▶ **What is needed**
In the data below, the answer is the run of lines from the line containing "cache_ok s F" through the line containing "- rewrite a_ds0. apply (c_table _ _ _ Hc).", both included; print it exactly and nothing else.

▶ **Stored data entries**
· · · · · · ·
Lemma acquires_ok s s' F F' Q Q' n k i0 i :
  cache_ok s F Q -> acquires s s' F F' Q Q' n k i0 i -> cache_ok s' F' Q'.
Proof.
  intros Hc Ha. pose proof (fun m j i' => acquires_caches _ _ _ _ _ _ _ _ _ _ m j i' Ha) as Hcs.
  destruct Ha. destruct a_refs0 as [Hr Hr64]. pose proof (c_refs _ _ _ Hc _ _ a_old0) as [[Hr0 _] _].
  split; try done.
  - intros j i'. rewrite a_at0. destruct (decide (j = k)); [naive_solver|apply (c_quiet _ _ _ Hc)].
  - intros j i'. rewrite a_at0, a_freeset0. destruct (decide (j = k)) as [->|Hne].
    + intros [= <-]. split; [done|]. split; [naive_solver|lia].
    + intros Hj. destruct (c_refs _ _ _ Hc _ _ Hj). naive_solver.
  - intros j i'. rewrite a_at0, a_hashset0. destruct (decide (j = k)) as [->|Hne]; [naive_solver|].
    intros Hj Hi. right. by eapply (c_live _ _ _ Hc).
  - intros m j i' Hj. apply Hcs in Hj as [(-> & -> & ->)|[Hne Hj]].
    + destruct a_number0 as (Hn & Hd & Hnum). split_and!; [done..|lia|].
      unfold coherent in *. by rewrite a_ds0.
    + destruct (c_hashed _ _ _ Hc _ _ _ Hj) as (?&?&?&?&?). unfold coherent in *. rewrite a_ds0. done.
  - intros m j j' i1 i2 H1 H2. apply Hcs in H1 as [(-> & -> & ->)|[Hne1 H1]];
      apply Hcs in H2 as [(-> & -> & E)|[Hne2 H2]]; try done.
    + by apply a_other0 in H2.
    + subst m. by apply a_other0 in H1.
    + by eapply (c_uniq _ _ _ Hc).
  - rewrite a_ds0. apply (c_disk _ _ _ Hc).
  - rewrite a_ds0. apply (c_area _ _ _ Hc).
  - rewrite a_ds0. apply (c_table _ _ _ Hc).
  - intros j. rewrite a_at0, <- (c_nodes _ _ _ Hc). by destruct (decide (j = k)) as [->|]; rewrite ?a_old0.
Qed.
· · · · · · ·
▶ **Output**
  cache_ok s F Q -> acquires s s' F F' Q Q' n k i0 i -> cache_ok s' F' Q'.
Proof.
  intros Hc Ha. pose proof (fun m j i' => acquires_caches _ _ _ _ _ _ _ _ _ _ m j i' Ha) as Hcs.
  destruct Ha. destruct a_refs0 as [Hr Hr64]. pose proof (c_refs _ _ _ Hc _ _ a_old0) as [[Hr0 _] _].
  split; try done.
  - intros j i'. rewrite a_at0. destruct (decide (j = k)); [naive_solver|apply (c_quiet _ _ _ Hc)].
  - intros j i'. rewrite a_at0, a_freeset0. destruct (decide (j = k)) as [->|Hne].
    + intros [= <-]. split; [done|]. split; [naive_solver|lia].
    + intros Hj. destruct (c_refs _ _ _ Hc _ _ Hj). naive_solver.
  - intros j i'. rewrite a_at0, a_hashset0. destruct (decide (j = k)) as [->|Hne]; [naive_solver|].
    intros Hj Hi. right. by eapply (c_live _ _ _ Hc).
  - intros m j i' Hj. apply Hcs in Hj as [(-> & -> & ->)|[Hne Hj]].
    + destruct a_number0 as (Hn & Hd & Hnum). split_and!; [done..|lia|].
      unfold coherent in *. by rewrite a_ds0.
    + destruct (c_hashed _ _ _ Hc _ _ _ Hj) as (?&?&?&?&?). unfold coherent in *. rewrite a_ds0. done.
  - intros m j j' i1 i2 H1 H2. apply Hcs in H1 as [(-> & -> & ->)|[Hne1 H1]];
      apply Hcs in H2 as [(-> & -> & E)|[Hne2 H2]]; try done.
    + by apply a_other0 in H2.
    + subst m. by apply a_other0 in H1.
    + by eapply (c_uniq _ _ _ Hc).
  - rewrite a_ds0. apply (c_disk _ _ _ Hc).
  - rewrite a_ds0. apply (c_area _ _ _ Hc).
  - rewrite a_ds0. apply (c_table _ _ _ Hc).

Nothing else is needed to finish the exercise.